Extracted data entries:
(** * Athena: the 3D CTU + constrained-transport integrator

    A shallow embedding of [src/integrators/integrate_3d_ctu.c].

    - The C type [Real] is read as the real numbers: every statement below is
      one of exact real arithmetic, not of rounded arithmetic.
    - A C array [a[k][j][i]] is a total function of three integer indices; a
      store [a[k][j][i] = v] is a pointwise function update.  Indices are
      unbounded integers.
    - A C loop [for (i=lo; i<=hi; i++)] is [for_loop lo hi], which runs its body
      on lo, lo+1, ..., hi in this order.
    - The conditional-compilation switches (MHD, BAROTROPIC, ...) are the
      boolean fields of [Config]; a function pointer that may be NULL is an
      [option].
    - Routines of other files (cc_pos, cfast, the Riemann solver, the
      remapping of Ey, ...) are fields of the records [Extern] and [Solver].

    What is embedded, in the order of the file:
    - Step 10b, the full-step CT update of the face fields;
    - integrate_emf1_corner, integrate_emf2_corner, integrate_emf3_corner;
    - Steps 10 to 12, all the stores that integrate_3d_ctu makes through
      [pG].  Steps 1 to 9 store to the module-level scratch arrays only; the
      arrays they leave behind are the record [Scratch];
    - the source terms that Steps 1b-1c, 2b-2c and 3b-3c add to the L/R
      states of a pencil;
    - Step 9, the H-correction and the second Riemann sweep;
    - integrate_init_3d and integrate_destruct_3d;
    - Steps 1 to 9 loop by loop, and the whole function integrate_3d_ctu
      with the module-level variables it leaves;
    - problem() of [src/prob/AcousWave.c]. *)

From Stdlib Require Import Reals ZArith Lra Lia List String Bool.
From Stdlib Require Import FunctionalExtensionality.
Import ListNotations.

Open Scope Z_scope.
Open Scope R_scope.

(** The C type [Real] (a double in the source). *)
Abbreviation Real := R.

(* ------------------------------------------------------------------ *)
(** ** Arrays and loops *)

Definition Arr1 (A : Type) := Z -> A.
Definition Arr3 (A : Type) := Z -> Z -> Z -> A.

Definition upd1 {A} (a : Arr1 A) (i : Z) (v : A) : Arr1 A :=
  fun i' => if (i' =? i)%Z then v else a i'.

Definition upd3 {A} (a : Arr3 A) (k j i : Z) (v : A) : Arr3 A :=
  fun k' j' i' =>
    if ((k' =? k) && (j' =? j) && (i' =? i))%Z then v else a k' j' i'.

(** [for_n n i body] runs [body i], [body (i+1)], ... for [n] iterations. *)
Fixpoint for_n {S : Type} (n : nat) (i : Z) (body : Z -> S -> S) (s : S) : S :=
  match n with
  | O => s
  | Datatypes.S m => for_n m (i + 1)%Z body (body i s)
  end.

(** [for (i = lo; i <= hi; i++) body] *)
Definition for_loop {S : Type} (lo hi : Z) (body : Z -> S -> S) (s : S) : S :=
  for_n (Z.to_nat (hi + 1 - lo)) lo body s.

(** Membership in the closed range of a loop, and of a loop nest. *)
Definition in_range (lo hi x : Z) : bool := ((lo <=? x) && (x <=? hi))%Z.

Definition in_box (klo khi jlo jhi ilo ihi k j i : Z) : bool :=
  in_range klo khi k && in_range jlo jhi j && in_range ilo ihi i.

(** The regular triple nest
    [for k for j for i  a[k][j][i] = f k j i (a[k][j][i])]. *)
Definition cellwise {A} (klo khi jlo jhi ilo ihi : Z)
    (f : Z -> Z -> Z -> A -> A) (a : Arr3 A) : Arr3 A :=
  for_loop klo khi (fun k =>
    for_loop jlo jhi (fun j =>
      for_loop ilo ihi (fun i a => upd3 a k j i (f k j i (a k j i))))) a.

(** [for (n=0; n<N; n++) s[n] = f n (s[n])] over the passive scalars. *)
Fixpoint for_scal (N : nat) (f : nat -> Real -> Real) (s : nat -> Real)
  : nat -> Real :=
  match N with
  | O => s
  | Datatypes.S m =>
      let s' := for_scal m f s in
      fun n => if Nat.eqb n m then f m (s' m) else s' n
  end.

(* ------------------------------------------------------------------ *)
(** ** Data model *)

(** The compile-time switches of the source. *)
Record Config := mkConfig {
  MHD : bool;
  BAROTROPIC : bool;
  SELF_GRAVITY : bool;
  H_CORRECTION : bool;
  SHEARING_BOX : bool;
  FARGO : bool;
  NSCALARS : nat
}.

(** Modelled from the spec: the cell state [Gas] of athena.h (density, three
    momenta, total energy, cell-centred field, passive scalars). *)
Module Gas.
Record t := mk {
  d : Real; M1 : Real; M2 : Real; M3 : Real; E : Real;
  B1c : Real; B2c : Real; B3c : Real;
  s : nat -> Real
}.
Definition set_d (u : t) (v : Real) : t :=
  mk v (M1 u) (M2 u) (M3 u) (E u) (B1c u) (B2c u) (B3c u) (s u).
Definition set_M1 (u : t) (v : Real) : t :=
  mk (d u) v (M2 u) (M3 u) (E u) (B1c u) (B2c u) (B3c u) (s u).
Definition set_M2 (u : t) (v : Real) : t :=
  mk (d u) (M1 u) v (M3 u) (E u) (B1c u) (B2c u) (B3c u) (s u).
Definition set_M3 (u : t) (v : Real) : t :=
  mk (d u) (M1 u) (M2 u) v (E u) (B1c u) (B2c u) (B3c u) (s u).
Definition set_E (u : t) (v : Real) : t :=
  mk (d u) (M1 u) (M2 u) (M3 u) v (B1c u) (B2c u) (B3c u) (s u).
Definition set_B1c (u : t) (v : Real) : t :=
  mk (d u) (M1 u) (M2 u) (M3 u) (E u) v (B2c u) (B3c u) (s u).
Definition set_B2c (u : t) (v : Real) : t :=
  mk (d u) (M1 u) (M2 u) (M3 u) (E u) (B1c u) v (B3c u) (s u).
Definition set_B3c (u : t) (v : Real) : t :=
  mk (d u) (M1 u) (M2 u) (M3 u) (E u) (B1c u) (B2c u) v (s u).
Definition set_s (u : t) (v : nat -> Real) : t :=
  mk (d u) (M1 u) (M2 u) (M3 u) (E u) (B1c u) (B2c u) (B3c u) v.
End Gas.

PROBLEM REQUIREMENTS: Return every line from the entries that holds the string "total".

YOUR SOLUTION:
    - A C array [a[k][j][i]] is a total function of three integer indices; a
    momenta, total energy, cell-centred field, passive scalars). *)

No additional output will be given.